Is a much later genuine replacement. Those which said "Vacuum cleaner" were none-genuine replacements. I don't know if I ever stocked any genuine bags in my shop as the none-genuine bags were no worse.
 
119 Date

Wes

As Benny says, the bag is a replacement, unfortunately the original bags, unless emptied after every use did tend to rot if the dirt was left lying in them. Thanks for posting the serial number, your cleaner is amongst the last them to be made, it is from the second half of 1956, with the 1224 replacing it in late 1956.

Its a nice tidy looking example though, and these do go on and on :)

Al
 
The bag

I kinda suspected it wasn't the original.

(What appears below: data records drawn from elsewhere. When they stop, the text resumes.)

(** [types.ContainerListOptions] with the filters the backend builds. *)
Record ListOptions := {
  lo_All : bool;
  lo_Filters : list (string * string)
}.

(** [m[k]] on a Go map of strings: the zero value when [k] is absent. *)
Definition labelOf (m : gmap string string) (k : string) : string :=
  default "" (m !! k).

(** ** The runtime client and the trace of calls *)

(** The result of [ImagePull]: an error, or a stream that [ioutil.ReadAll]
    drains, successfully or not. *)
Inductive PullResult :=
| pullFailed (e : cerror)
| pullStream (readErr : option cerror).

(** [client.APIClient], the methods the backend calls.  Each acts on the
    state [R] of the outside world and returns its Go results. *)
Class APIClient (R : Type) := {
  ImagePull : string -> R -> PullResult * R;
  ContainerCreate : Config -> HostConfig -> string -> R -> (cerror + CreatedBody) * R;
  NetworkConnect : string -> string -> R -> option cerror * R;
  ContainerStart : string -> R -> option cerror * R;
  ContainerList : ListOptions -> R -> (cerror + list Container) * R;
  ContainerInspect : string -> R -> (cerror + ContainerJSON) * R;
  NetworkDisconnect : string -> string -> bool -> R -> option cerror * R;
  ContainerStop : string -> R -> option cerror * R;
  ContainerRemove : string -> bool -> R -> option cerror * R
}.

(** One recorded call, with the arguments the backend passed. *)
Inductive Call :=
| CallImagePull (image : string)
| CallContainerCreate (config : Config) (hostConfig : HostConfig) (name : string)
| CallNetworkConnect (networkID containerID : string)
| CallContainerStart (containerID : string)
| CallContainerList (opts : ListOptions)
| CallContainerInspect (containerID : string)
| CallNetworkDisconnect (networkID containerID : string) (force : bool)
| CallContainerStop (containerID : string)
| CallContainerRemove (containerID : string) (force : bool)
| CallFindMatchingExporters (t : TaskToExport).

(** The state a backend method runs in. *)
Record World (R : Type) := mkWorld {
  env : R;
  calls : list Call
}.
Arguments mkWorld {R} _ _.
Arguments env {R} _.
Arguments calls {R} _.

(** How a Go function ends: it returns, it panics (an index out of range),
    or the model's loop bound was too small. *)
Inductive Outcome (A : Type) :=
| Val (a : A)
| Panic (msg : string)
| OutOfFuel.
Arguments Val {A} _.
Arguments Panic {A} _.
Arguments OutOfFuel {A}.
(** Whichever of the three ways a move is performed, a well-formed board
    stays well formed. *)
Lemma perform_move_wf `{Support} (move : Move) (game : Game.state)
    (castling_info : list bool) (moved : Board) :
  wf_board (Game.board game) ->
  perform_move move game castling_info = Ok (Some moved) ->
  wf_board moved.
Proof.
  intros Hwf. unfold perform_move. intros Hrun.
  apply bind_Ok in Hrun. destruct Hrun as (valid & Hvalid & Hrun).
  destruct valid.
  { apply is_move_valid_in_bounds in Hvalid. destruct Hvalid as [Hfrom Hto].
    destruct (update_board_wf _ move Hwf Hfrom Hto) as (b & Hb & Hwfb).
    rewrite Hb in Hrun. cbn [bind] in Hrun. congruence. }
  apply bind_Ok in Hrun. destruct Hrun as (en_passant & Hpassant & Hrun).
  destruct en_passant.
  { apply en_passant_accepted in Hpassant.
    destruct Hpassant as (_ & Hstart & Hland & Hown & Hother).
    apply piece_at_position_Ok in Hown. destruct Hown as [Hfrom _].
    apply piece_at_position_Ok in Hother. destruct Hother as [Hpassed _].
    assert (Hto : in_bounds (snd move)).
    { destruct Hpassed as [_ Hcol]. cbn [fst snd] in Hcol.
      split; [destruct (Game.whites_turn game); lia | assumption]. }
    unfold perform_en_passant, clear_position in Hrun.
    destruct (change_position_effect _ _ EMPTY Hwf Hpassed)
      as (cleared & Hcleared & Hwf1 & _).
    rewrite Hcleared in Hrun. cbn [bind] in Hrun.
    destruct (update_board_wf cleared move Hwf1 Hfrom Hto) as (b & Hb & Hwfb).
    rewrite Hb in Hrun. cbn [bind] in Hrun. congruence. }
  apply bind_Ok in Hrun. destruct Hrun as (castle & Hcastle & Hrun).
  destruct castle; [|discriminate].
  apply castle_attempt_accepted in Hcastle. destruct Hcastle as (_ & Hlegal & _).
  assert (Hends : in_bounds (fst move) /\ in_bounds (snd move)).
  { simpl in Hlegal. destruct Hlegal as [<-|[<-|[<-|[<-|[]]]]];
      split; split; simpl; lia. }
  destruct Hends as [Hfrom Hto].
  destruct (update_board_wf _ move Hwf Hfrom Hto) as (b1 & Hb1 & Hwf1).
  unfold perform_castling in Hrun.
  destruct (snd move) as [kings_row kings_end_col] eqn:Eto.
  rewrite Hb1 in Hrun. cbn [bind] in Hrun.
  destruct Hto as [Hrow _]. cbn [fst] in Hrow.
  destruct (kings_end_col =? 6);
    match type of Hrun with
    | bind (update_board b1 ?rooks_move) _ = _ =>
        destruct (update_board_wf b1 rooks_move Hwf1) as (b2 & Hb2 & Hwf2);
        [split; simpl; lia | split; simpl; lia |];
        rewrite Hb2 in Hrun; cbn [bind] in Hrun; congruence
    end.
Qed.

Lemma update_castling_info_length (move : Move) (whites_turn : bool)
    (castling_info updated : list bool) :
  length castling_info = 3%nat ->
  update_castling_info move whites_turn castling_info = Ok updated ->
  length updated = 3%nat.
Proof.
  intros Hlen. destruct castling_info as [|a [|b [|d [|? ?]]]]; try discriminate.
  rewrite update_castling_info_value. intros E. injection E as <-. reflexivity.
Qed.

(** A turn keeps the shape of the local variables. *)
Lemma main_turn_ok `{Support} `{Format} (game : Game.state) (c c' : console)
    (t : turn) :
  game_ok game ->
  main_turn game c = (Return t, c') ->
  game_ok (match t with Continue game' => game' | Break game' => game' end).
Proof.
  intros Hok Hrun. apply main_turn_run in Hrun.
  destruct Hrun as [[-> _]|[[-> _]|Hrun]]; try assumption.
  destruct Hrun as (move & moved & promoted & updated & target & c1 & c2
                    & _ & Hmoved & Hpromoted & Hupdated & _ & ->).
  destruct Hok as (Hwf & Hwhite & Hblack).
  apply perform_move_wf in Hmoved; [|assumption].
  apply attempt_promotion_returns in Hpromoted; [|assumption].
  destruct Hpromoted as [Hwf' _].
  unfold movers_castling_info in Hupdated.
  split; [assumption|]. cbn.
  destruct (Game.whites_turn game); split; try assumption;
    (eapply update_castling_info_length; [|exact Hupdated]); assumption.
Qed.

Looks in too good a condition to be 50's vintage, especially with the white locking collar.

As for serial numbers, a little searching on the forums here has revealled some serial numbers!

http://www.vacuumland.org/cgi-bin/TD/TD-VIEWTHREAD.cgi?3836 - post #10.

Model 119 Hoover Junior, Bronze & Dark Brown, Produced October 1950 - December 1956
Serial Numbers:
K 10,000 = October 1950
K 100,000 = january 1951
K 200,000 = June 1951
K 300,000 = November 1951
K 400,00 = May 1952
K 500,000 = December 1952
K 600,000 = July 1953
K 700,000 = December 1953
K 800,000 = May 1954
K 900,000 = December 1954
KG 100,000 = March 1955
KG 200,000 = August 1955
KG 300,000 = January 1956
KG 430,430 = July 1956 Production End

As mine is KG438852, I guess it was made in the last few months of production in '56.